Open Innovation Achieves when Traditional Procurement Fails to Deliver In January 2014, the U.S. General Services Administration’s Chellenge.gov open innovation portal was recognized for the leading part it is playing in innovation. The website beat 600 applicants to win the latest innovations in government award, organised by The John F. Kennedy School of Government at Harvard University.

Challenge.gov was launched in 2010 in partnership with Challenge Post to find novel solutions to government problems. Reportedly, it's been used by more than 50 federal agencies to crowdsource solutions to design, engineering, software and other challenges.

There are many standout examples of how the portal has been used successfully, and one of those is by the Department of Veterans Affairs.

Reversing Failure

In 2013, the department launched the VA Medical Appointment Scheduling Contest to develop an open source medical appointment scheduling solution that could integrate with its own electronic health record system. What prompted the launch of an OI contest was that a previous large-scale procurement to find a solution had failed.

By 2009, the then eight-year $167 million project hadn't developed a single scheduling capability that could be provided to the field, according to Dr. Michael Kussman, undersecretary for health at the Veterans Health Administration.

Open Innovation to the Rescue

Participants in the Medical Appointment Scheduling Contest were asked to deliver a breakthrough system with many requirements that went beyond traditional scheduling functionality. And they had to do so in a rapid time frame. Within only a few months they had to form teams, develop ideas, configure a test environment, integrate the solution and provide a demonstration.

A total of 41 teams registered to enter the six-month competition which was won by a collaboration between MedRed, BT and VISTA Expertise Network. They were awarded a $1.85 million prize for their Health eTime. This is a comprehensive system that advances scheduling capacities for all involved in veterans’ care.
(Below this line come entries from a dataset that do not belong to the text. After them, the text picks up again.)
Lemma same_registry_trans s1 s2 s3 :
  same_registry s1 s2 → same_registry s2 s3 → same_registry s1 s3.
Proof.
  intros [Ha1 Hb1] [Ha2 Hb2]. split.
  - intros sn. by rewrite Ha1.
  - intros sn mn. specialize (Hb1 sn mn). specialize (Hb2 sn mn).
    destruct Hb1 as [m1 m2 (?&?&?)|]; inversion Hb2 as [? m3 (?&?&?)|]; subst; constructor.
    split; [congruence|]. split; congruence.
Qed.

Lemma same_registry_findService s s' name :
  same_registry s s' → findService s name = findService s' name.
Proof.
  intros [Ha Hb]. unfold findService.
  destruct (LastIndex name ".") as [dot|]; [|done].
  set (sName := slice name 0 dot). set (mName := slice name (dot + 1) (String.length name)).
  specialize (Ha sName). specialize (Hb sName mName). unfold deref_method in Hb.
  destruct (serviceMap s !! sName) as [sv|], (serviceMap s' !! sName) as [sv'|];
    try done.
  - by inversion Hb.
  - destruct Ha as [Ha _]. by destruct Ha.
  - destruct Ha as [_ Ha]. by destruct Ha.
Qed.

Lemma same_registry_answer s s' hd a :
  same_registry s s' → answer s hd a = answer s' hd a.
Proof.
  intros Hs. unfold answer. rewrite <- (same_registry_findService s s') by done.
  destruct (findService s (codec.Name hd)) as [[[sn|] [mn|]] [e|]]; try done.
  destruct Hs as [_ Hb]. specialize (Hb sn mn).
  destruct Hb as [m m' (Hm & Ha & Hr)|]; [|done].
  unfold newReplyv. by rewrite Hm, Ha, Hr.
Qed.

Section server_stream.
Implicit Types (w : Serving script.Codec) (req : request).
The open source, medical scheduling software package is designed to integrate with the VA’s existing system and advances scheduling in key areas by:

• possessing the ability to schedule patients across VA sites
• moving beyond scheduling to managing the use of treatment rooms, equipment
and the deployment of staff.

Staggering Success

What the traditional procurement approach had failed to deliver in almost ten years of trying, open innovation achieved in a matter of months.

“VA leadership deserves all the credit in the world for harnessing open source transparency and industry innovation on behalf of patients,” said Dr. William Smith, Chairman and CEO of MedRed.

“The contest oriented many very talented companies to the Open Source Electronic Health Record Agent (OSEHRA) and its core IT challenges. I am sure the contest will continue to yield benefits to patient care well into the future.”